Stored data:
• • • • • • •
Lemma run_upto_length p : forall n s, List.length (run_upto n p s) <= n.
Proof.
  induction n as [|n IH]; intros [|c s]; simpl; try lia.
  destruct (p c); simpl; [|lia]. specialize (IH s). lia.
Qed.

Lemma run_upto_nonempty p n s :
  starts_with_class p s = true -> run_upto (S n) p s <> [].
Proof. destruct s as [|c s]; [done|]. simpl. by intros ->. Qed.

Lemma run_upto_empty p n s : starts_with_class p s = false -> run_upto n p s = [].
Proof. destruct n, s as [|c s]; try done. simpl. by intros ->. Qed.

(** The end of the trade pattern: [\s+([A-Z]{1,5})]. *)
Lemma m_trade_tail st k :
  total k ->
  m (Seq (Plus space) (Group 2 (Rep (Chr is_upper_AZ) 1 5))) st k =
    if starts_with_class is_space (rest st)
    then if starts_with_class is_upper_AZ (rest (skip is_space st))
         then k (set_cap 2 (consumed (skip is_space st)
                              (skip_upto 5 is_upper_AZ (skip is_space st)))
                   (skip_upto 5 is_upper_AZ (skip is_space st)))
         else None
    else None.
Proof.
  intros Hk.
  assert (Hk2 : forall st2, total (fun st3 => k (set_cap 2 (consumed st2 st3) st3))).
  { intros st2 st3. apply Hk. }
  destruct st as [pv [|c s'] cs]; [done|]. unfold Plus, space.
  rewrite !m_Seq, m_Chr. cbn [rest starts_with_class].
  destruct (is_space c) eqn:Hc; [|done].
  change (m (Star (Chr ?p)) ?st ?K) with (star_loop (m (Chr p)) (List.length (rest st)) st K).
  rewrite star_chr_last; [| |done].
  - rewrite (skip_step is_space (MState pv (c :: s') cs) c s') by done.
    rewrite m_Group, m_Rep_1_5 by apply Hk2. done.
  - intros st Hs. rewrite m_Group, m_Rep_1_5 by apply Hk2.
    destruct (rest st) as [|c1 s1]; [done|]. cbn [starts_with_class] in *.
    by rewrite space_not_upper.
Qed.

(** The trade pattern behind an action token that has been read. *)
Lemma m_trade_action (a : string) pv s1 :
  a <> "" ->
  let st0 := MState pv (list_ascii_of_string a ++ s1) [] in
  let X := m (Lit a) st0 (fun st1 =>
             m (Seq (Plus space) (Group 2 (Rep (Chr is_upper_AZ) 1 5)))
               (set_cap 1 (consumed st0 st1) st1)
               (fun st3 => Some (set_cap 0 (consumed st0 st3) st3))) in
  match run is_space s1, run_upto 5 is_upper_AZ (after_run is_space s1) with
  | _ :: _, _ :: _ =>
      exists st,
        X = Some st /\
        after_run is_space s1 =
          run_upto 5 is_upper_AZ (after_run is_space s1) ++ rest st /\
        group_or_empty 1 st = a /\
        group_or_empty 2 st =
          string_of_list_ascii (run_upto 5 is_upper_AZ (after_run is_space s1)) /\
        group_or_empty 0 st <> ""
  | _, _ => X = None
  end.
Proof.
  intros Ha st0 X. subst X st0. rewrite m_Lit.
  rewrite m_trade_tail by apply total_group0. cbn [rest set_cap].
  destruct (starts_with_class is_space s1) eqn:Es.
  2: { by rewrite run_empty by done. }
  pose proof (run_nonempty _ _ Es) as Hrun.
  destruct (run is_space s1) as [|c0 ws] eqn:Er; [done|]. clear Hrun.
  rewrite rest_skip. cbn [rest set_cap].
  destruct (starts_with_class is_upper_AZ (after_run is_space s1)) eqn:Eu.
  2: { by rewrite run_upto_empty by done. }
  pose proof (run_upto_nonempty _ 4 _ Eu) as Hsym.
  destruct (run_upto 5 is_upper_AZ (after_run is_space s1)) as [|c1 sym] eqn:Esym; [done|].
  clear Hsym. eexists. split; [reflexivity|].
  set (st1 := MState (last_opt pv (list_ascii_of_string a)) s1 
                [(1, consumed (MState pv (list_ascii_of_string a ++ s1) [])
                       (MState (last_opt pv (list_ascii_of_string a)) s1 []))]).
  set (st2 := skip is_space st1).
  set (st3 := skip_upto 5 is_upper_AZ st2).
  assert (H2 : rest st2 = after_run is_space s1) by apply rest_skip.
  assert (H3 : rest st2 = (c1 :: sym) ++ rest st3).
  { rewrite <- Esym, <- H2. apply skip_upto_rest. }
  cbn [rest set_cap]. split_and!.
  - by rewrite <- H2.
  - unfold group_or_empty, group. cbn [caps set_cap lookup_cap Nat.eqb].
    subst st3 st2. rewrite skip_upto_caps, skip_caps. subst st1. cbn [caps lookup_cap Nat.eqb].
    rewrite (consumed_app _ _ (list_ascii_of_string a)) by done.
    apply string_of_list_ascii_of_string.
  - unfold group_or_empty, group. cbn [caps set_cap lookup_cap Nat.eqb].
    by rewrite (consumed_app _ _ (c1 :: sym)).
  - unfold group_or_empty, group. cbn [caps set_cap lookup_cap Nat.eqb].
    rewrite (consumed_app _ _ (list_ascii_of_string a ++ (c0 :: ws) ++ c1 :: sym)).
    + destruct a as [|ca a]; [done|]. done.
    + cbn [rest]. rewrite <- !app_assoc. f_equal.
      rewrite (run_after_run is_space s1) at 1. rewrite Er. f_equal.
      by rewrite <- H2.
Qed.


(** The trade pattern at a position finds the trade that stands there. *)
Lemma match_here_trade pv s :
  match trade_at s with
  | Some (a, sym, behind) =>
      exists st w,
        match_here trade_re pv s = Some st /\ rest st = behind /\
        w <> [] /\ s = w ++ behind /\
        group_or_empty 1 st = a /\ group_or_empty 2 st = sym /\
        group_or_empty 0 st <> ""
  | None => match_here trade_re pv s = None
  end.
Proof.
  unfold match_here, trade_re. cbn [seqs]. rewrite m_Group, m_Seq, m_Group.
  change (m (Alt ?a ?b) ?st ?K) with
    (match m a st K with Some res => Some res | None => m b st K end).
  unfold trade_at, action_at.
  assert (Hstep : forall a : string, a <> "" ->
    has_prefix (list_ascii_of_string a) s = true ->
    let X := m (Lit a) (MState pv s []) (fun st1 =>
               m (Seq (Plus space) (Group 2 (Rep (Chr is_upper_AZ) 1 5)))
                 (set_cap 1 (consumed (MState pv s []) st1) st1)
                 (fun st3 => Some (set_cap 0 (consumed (MState pv s []) st3) st3))) in
    let s1 := skipn (String.length a) s in
    let s2 := after_run is_space s1 in
    let sym := run_upto 5 is_upper_AZ s2 in
    match run is_space s1, sym with
    | _ :: _, _ :: _ =>
        exists st w,
          X = Some st /\ rest st = skipn (List.length sym) s2 /\
          w <> [] /\ s = w ++ skipn (List.length sym) s2 /\
          group_or_empty 1 st = a /\ group_or_empty 2 st = string_of_list_ascii sym /\
          group_or_empty 0 st <> ""
    | _, _ => X = None
    end).
  { intros a Ha Hp X s1 s2 sym. subst X.
    apply has_prefix_app in Hp.
    assert (Hlen : String.length a = List.length (list_ascii_of_string a)).
    { by rewrite <- (length_string_of_list_ascii (list_ascii_of_string a)),
                 string_of_list_ascii_of_string. }
    assert (Hs : s = list_ascii_of_string a ++ s1) by (subst s1; by rewrite Hlen).
    clearbody s1. subst s.
    pose proof (m_trade_action a pv s1 Ha) as Hm. cbv zeta in Hm.
    subst sym s2.
    destruct (run is_space s1) as [|c0 ws] eqn:Er; [done|].
    destruct (run_upto 5 is_upper_AZ (after_run is_space s1)) as [|c1 sym] eqn:Esym; [done|].
    destruct Hm as (st & HX & Hrest & H1 & H2 & H0).
    assert (Hb : skipn (List.length (c1 :: sym)) (after_run is_space s1) = rest st).
    { rewrite Hrest at 1. by rewrite drop_app_length. }
    exists st, (list_ascii_of_string a ++ (c0 :: ws) ++ c1 :: sym).
    rewrite Hb. split_and!; try done.
    - by destruct (list_ascii_of_string a).
    - rewrite <- !app_assoc. f_equal. rewrite (run_after_run is_space s1) at 1.
      rewrite Er. f_equal. done. }
  destruct (has_prefix (list_ascii_of_string "BUY") s) eqn:Eb.
  - specialize (Hstep "BUY" ltac:(done) Eb). cbv zeta in Hstep.
    assert (Hsell : has_prefix (list_ascii_of_string "SELL") s = false).
    { apply has_prefix_app in Eb. rewrite Eb. done. }
    destruct (run is_space _) as [|c0 ws].
    { rewrite Hstep. by apply m_Lit_fail. }
    destruct (run_upto 5 is_upper_AZ _) as [|c1 sym].
    { rewrite Hstep. by apply m_Lit_fail. }
    destruct Hstep as (st & w & -> & Hr). by exists st, w.
  - rewrite m_Lit_fail by done.
    destruct (has_prefix (list_ascii_of_string "SELL") s) eqn:Es.
    + specialize (Hstep "SELL" ltac:(done) Es). cbv zeta in Hstep.
      destruct (run is_space _) as [|c0 ws]; [done|].
      destruct (run_upto 5 is_upper_AZ _) as [|c1 sym]; [done|].
      done.
    + by apply m_Lit_fail.
Qed.

Lemma pair_tokens_skip : forall mid behind,
  pair_tokens (List.length mid) (mid ++ behind) = pair_tokens 0 behind.
Proof.
  induction mid as [|c mid IH]; intros behind; [done|]. simpl. apply IH.
Qed.

Lemma pair_tokens_0 s :
  pair_tokens 0 s =
    match s with
    | [] => []
    | _ :: _ =>
        match trade_at s with
        | Some (a, sym, behind) => (a, sym) :: pair_tokens 0 behind
        | None => pair_tokens 0 (tail s)
        end
    end.
Proof.
  destruct s as [|c s']; [done|]. cbn [pair_tokens tail].
  pose proof (match_here_trade None (c :: s')) as Hm.
  destruct (trade_at (c :: s')) as [[[a sym] behind]|]; [|done].
  destruct Hm as (st & w & _ & _ & Hw & Hs & _). f_equal.
  destruct w as [|c' mid]; [done|]. injection Hs as -> ->.
  rewrite length_app. 
  replace (List.length mid + List.length behind - List.length behind) with (List.length mid) by lia.
  apply pair_tokens_skip.
Qed.

Lemma trade_at_nil : trade_at [] = None.
Proof. done. Qed.

(** The first match of the trade pattern is the first trade of the text. *)
Lemma search_from_trade : forall s pv,
  match search_from trade_re pv s with
  | Some st =>
      group_or_empty 0 st <> "" /\ List.length (rest st) < List.length s /\
      pair_tokens 0 s =
        (group_or_empty 1 st, group_or_empty 2 st) :: pair_tokens 0 (rest st)
  | None => pair_tokens 0 s = []
  end.
Proof.
  induction s as [|c s IH]; intros pv.
  - cbn [search_from]. pose proof (match_here_trade pv []) as Hm.
    rewrite trade_at_nil in Hm. by rewrite Hm.
  - cbn [search_from]. pose proof (match_here_trade pv (c :: s)) as Hm.
    rewrite (pair_tokens_0 (c :: s)). cbn [tail].
    destruct (trade_at (c :: s)) as [[[a sym] behind]|].
    + destruct Hm as (st & w & -> & Hr & Hw & Hs & H1 & H2 & H0).
      split_and!; [done| |by rewrite H1, H2, Hr].
      rewrite Hs, Hr, length_app. destruct w; [done|]. simpl. lia.
    + rewrite Hm. specialize (IH (Some c)).
      destruct (search_from trade_re (Some c) s) as [st|]; [|done].
      destruct IH as (H0 & Hlen & Hp). split_and!; [done|simpl; lia|done].
Qed.

Lemma finditer_from_trade : forall fuel s pv,
  List.length s < fuel ->
  map (fun st => (group_or_empty 1 st, group_or_empty 2 st))
      (finditer_from fuel trade_re pv s) = pair_tokens 0 s.
Proof.
  induction fuel as [|f IH]; intros s pv Hlen; [lia|].
  cbn [finditer_from]. pose proof (search_from_trade s pv) as Hs.
  destruct (search_from trade_re pv s) as [st|]; [|done].
  destruct Hs as (H0 & Hl & ->). cbn [map]. f_equal.
  destruct (group_or_empty 0 st) eqn:Eg; [done|].
  apply IH. lia.
Qed.

(** [re.findall] with the trade pattern reads the trades off the text
    from left to right. *)
Lemma findall2_trade_re t :
  findall2 trade_re t = pair_tokens 0 (list_ascii_of_string t).
Proof. unfold findall2, finditer. apply finditer_from_trade. lia. Qed.

End TradeFacts.

(** ** What the passes do to the session *)

Module TraceFacts.
Import Py Obs.
#[local] Open Scope py_scope.

Section Facts.
Context {S E : Type} `{Session S E}.
#[local] Abbreviation M := (M S E).

Lemma emits_weaken {A} (P Q : list (event E) -> Prop) (c : M A) :
  (forall evs, P evs -> Q evs) -> emits P c -> emits Q c.
Proof.
  intros HPQ Hc w r w' Hr. destruct (Hc _ _ _ Hr) as (evs & Ht & HP). by eauto.
Qed.

Lemma silent_trace {A} (c : M A) w r w' : silent c -> c w = (r, w') -> trace w' = trace w.
Proof. intros Hc Hr. destruct (Hc _ _ _ Hr) as (evs & -> & ->). by rewrite app_nil_r. Qed.

Lemma silent_intro {A} (c : M A) :
  (forall w r w', c w = (r, w') -> trace w' = trace w) -> silent c.
Proof.
  intros Hc w r w' Hr. exists []. rewrite app_nil_r. split; [by eapply Hc|done].
Qed.

Lemma silent_ret {A} (a : A) : silent (ret a : M A).
Proof. apply silent_intro. by intros w r w' [= <- <-]. Qed.

Lemma silent_raise {A} e : silent (raise e : M A).
Proof. apply silent_intro. by intros w r w' [= <- <-]. Qed.

Lemma silent_query {A} (q : S -> result A) : silent (query q : M A).
Proof. apply silent_intro. by intros w r w' [= <- <-]. Qed.

Lemma silent_datetime_now : silent (datetime_now : M string).
Proof. apply silent_intro. by intros w r w' [= <- <-]. Qed.

Lemma silent_element_text l : silent (element_text l : M string).
Proof.
  apply silent_intro. intros w r w'. unfold element_text.
  destruct (find_element l (sess w)); by intros [= <- <-].
Qed.

Lemma silent_wait_until_presence l : silent (wait_until_presence l : M E).
Proof.
  apply silent_intro. intros w r w'. unfold wait_until_presence.
  destruct (wait_presence l (sess w)) as [r1 s1]. by intros [= <- <-].
Qed.

Lemma silent_bind {A B} (c : M A) (f : A -> M B) :
  silent c -> (forall a, silent (f a)) -> silent (bind c f).
Proof.
  intros Hc Hf. apply silent_intro. intros w r w'. unfold bind.
  destruct (c w) as [[a|e] w1] eqn:Ec; intros Hr.
  - rewrite (silent_trace _ _ _ _ (Hf a) Hr). by apply (silent_trace c _ _ _ Hc Ec).
  - injection Hr as <- <-. by apply (silent_trace c _ _ _ Hc Ec).
Qed.

Lemma silent_try_except {A} (c : M A) (h : exn -> M A) :
  silent c -> (forall e, silent (h e)) -> silent (try_except c h).
Proof.
  intros Hc Hh. apply silent_intro. intros w r w'. unfold try_except.
  destruct (c w) as [[a|e] w1] eqn:Ec; intros Hr.
  - injection Hr as <- <-. by apply (silent_trace c _ _ _ Hc Ec).
  - rewrite (silent_trace _ _ _ _ (Hh e) Hr). by apply (silent_trace c _ _ _ Hc Ec).
Qed.

Lemma silent_try_block {D} (steps : list (D -> M D)) (h : exn -> D -> M D) (d : D) :
  Forall (fun step => forall d, silent (step d)) steps ->
  (forall e d, silent (h e d)) -> silent (try_block steps h d).
Proof.
  intros Hs Hh. revert d. induction Hs as [|step steps Hstep _ IH]; intros d; simpl.
  - apply silent_ret.
  - apply silent_intro. intros w r w'.
    destruct (step d w) as [[d'|e] w1] eqn:Es; intros Hr.
    + rewrite (silent_trace _ _ _ _ (IH d') Hr). by apply (silent_trace _ _ _ _ (Hstep d) Es).
    + rewrite (silent_trace _ _ _ _ (Hh e d) Hr). by apply (silent_trace _ _ _ _ (Hstep d) Es).
Qed.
• • • • • • •
Work to complete:
Please print verbatim each line from the first line of the entries above to the line that contains "Proof. destruct n, s", inclusive, and nothing more.

Solution for this exercise:
Lemma run_upto_length p : forall n s, List.length (run_upto n p s) <= n.
Proof.
  induction n as [|n IH]; intros [|c s]; simpl; try lia.
  destruct (p c); simpl; [|lia]. specialize (IH s). lia.
Qed.

Lemma run_upto_nonempty p n s :
  starts_with_class p s = true -> run_upto (S n) p s <> [].
Proof. destruct s as [|c s]; [done|]. simpl. by intros ->. Qed.

Lemma run_upto_empty p n s : starts_with_class p s = false -> run_upto n p s = [].
Proof. destruct n, s as [|c s]; try done. simpl. by intros ->. Qed.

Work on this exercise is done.